In South Korea, network costs are a topic of discussion for Google and Netflix

The law reflects the European Union’s attempt to propose legislation to ensure that telecommunications infrastructure is partially financed by big technology companies in South Korea.

Seoul: South Korea’s parliament witnessed a heated debate on Friday over proposed legislation to make global content providers such as Netflix and Alphabet’s Google pay network fees in South Korea.

The deliberations reflect attempts in Europe by some countries that want the European Commission to propose legislation to ensure big tech companies can partly finance telecoms infrastructure while increasing streaming video and other data usage.


Various versions of the legislation have been proposed in South Korea to get companies to pay what proponents of the reform call a fair price.

The hearing is expected to conclude on Friday night, but the motion is still considered a long way from advancing to the next stage of the legislative process.

“Google and Netflix account for more than a third of domestic traffic… It is appropriate for global companies to review the issue more proactively,” lawmaker Hong Suk-Joon said during the hearing.

Others disagree, saying charging big tech companies could mean they could raise their own fees and undermine South Korean content creators.

“It threatens the collapse of local content providers while trying to protect a small number of local ISPs,” said Jong Chung-Rae, chairman of the parliamentary committee overseeing the issue.

Google’s YouTube campaigned against the bill, and more than 259,824 people signed a petition opposing the legislation, according to the activist group Obnet.

“It will be necessary to conduct a profound review of the way the business is run,” Kyung-Hoon Kim, head of Google in South Korea, told lawmakers, referring to what would happen if such legislation were introduced.

Liz Chung, a unit manager for Netflix in South Korea, said her company was looking for ways to deal with the surge in traffic.

“We are developing a series of technical measures to effectively harness networks and adequately respond to traffic growth,” Chung said. In Europe, significant telcos have welcomed regulators’ plans to¬†make Google, Meta, and Netflix bear some of the costs of telecoms networks. Still, smaller companies have warned it would distort the telecoms market and harm competition.

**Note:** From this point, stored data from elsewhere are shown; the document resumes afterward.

(* ===== verification/ClientProps.v ===== *)
(** * Properties of a worker's side of its connections

    [sched] is what decides when a task may go on and whether a command is known: the
    tasks, the latest teardown of each session and connection, and the dedupe.  Every
    step of the client is a sequence of [move]s of it ([client_moves]), and the
    invariants are proved for the moves: a command runs after the teardowns of its
    connection, and once.  At the end are two runs of the client that break what the
    documentation says. *)

From S2P Require Import Prelude PyStd Protocol Outbox OutboxSpec Deltas Pool Client.

Open Scope Z_scope.

(** ** The schedule *)

Record sched : Type := Sched {
  sc_tasks : gmap nat task; sc_next : nat; sc_open : option nat;
  sc_latest : gmap nat (gmap uuid nat); sc_seen : dedupe
}.
Definition sched_of (s : client) : sched :=
  Sched (cl_tasks s) (cl_next s) (cl_open s) (wc_teardowns <$> cl_conns s) (cl_seen s).
Definition latest (a : sched) (k : nat) (sid : uuid) : option nat := default ∅ (sc_latest a !! k) !! sid.
Definition known_conn (a : sched) (k : nat) : Prop := sc_open a = Some k ∨ is_Some (sc_latest a !! k).
Definition over (tasks : gmap nat task) (after : option nat) : Prop :=
  ∀ m, after = Some m → tasks !! m = None.

Definition put_task (a : sched) (n : nat) (t : task) : sched :=
  Sched (<[n := t]> (sc_tasks a)) (sc_next a) (sc_open a) (sc_latest a) (sc_seen a).
Definition drop_task (a : sched) (n : nat) : sched :=
  Sched (delete n (sc_tasks a)) (sc_next a) (sc_open a) (sc_latest a) (sc_seen a).
Definition new_task (a : sched) (t : task) : sched :=
  Sched (<[sc_next a := t]> (sc_tasks a)) (S (sc_next a)) (sc_open a) (sc_latest a) (sc_seen a).
Definition put_latest (a : sched) (v : gmap nat (gmap uuid nat)) : sched :=
  Sched (sc_tasks a) (sc_next a) (sc_open a) v (sc_seen a).
Definition put_open (a : sched) (v : option nat) : sched :=
  Sched (sc_tasks a) (sc_next a) v (sc_latest a) (sc_seen a).
Definition put_seen (a : sched) (v : dedupe) : sched :=
  Sched (sc_tasks a) (sc_next a) (sc_open a) (sc_latest a) v.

Experts said building and maintaining undersea infrastructure and cables that transmit data from one place to another are expensive, and the wide spread of global video content has increased transmission costs for data stored offshore.

YouTube has 41.8 million active South Korean users out of a population of 51.6 million. According to data provider Mobile Index, they used YouTube for 1.38 billion hours in September.

Sweden’s Ericsson said in a June report that global mobile data traffic reached 67 exabytes per month by the end of 2021 and is expected to reach 282 exabytes in 2027. Video traffic accounts for about 69% of traffic and is expected to rise to 79% in 2027.

South Korean network provider SK Broadband went to court hoping to pay Big Tech a fee.

SK declined to comment.

“The legislation could have repercussions, including content providers passing costs on to end users,” said Kim Hyun Kyung, a Seoul National University of Science and Technology professor.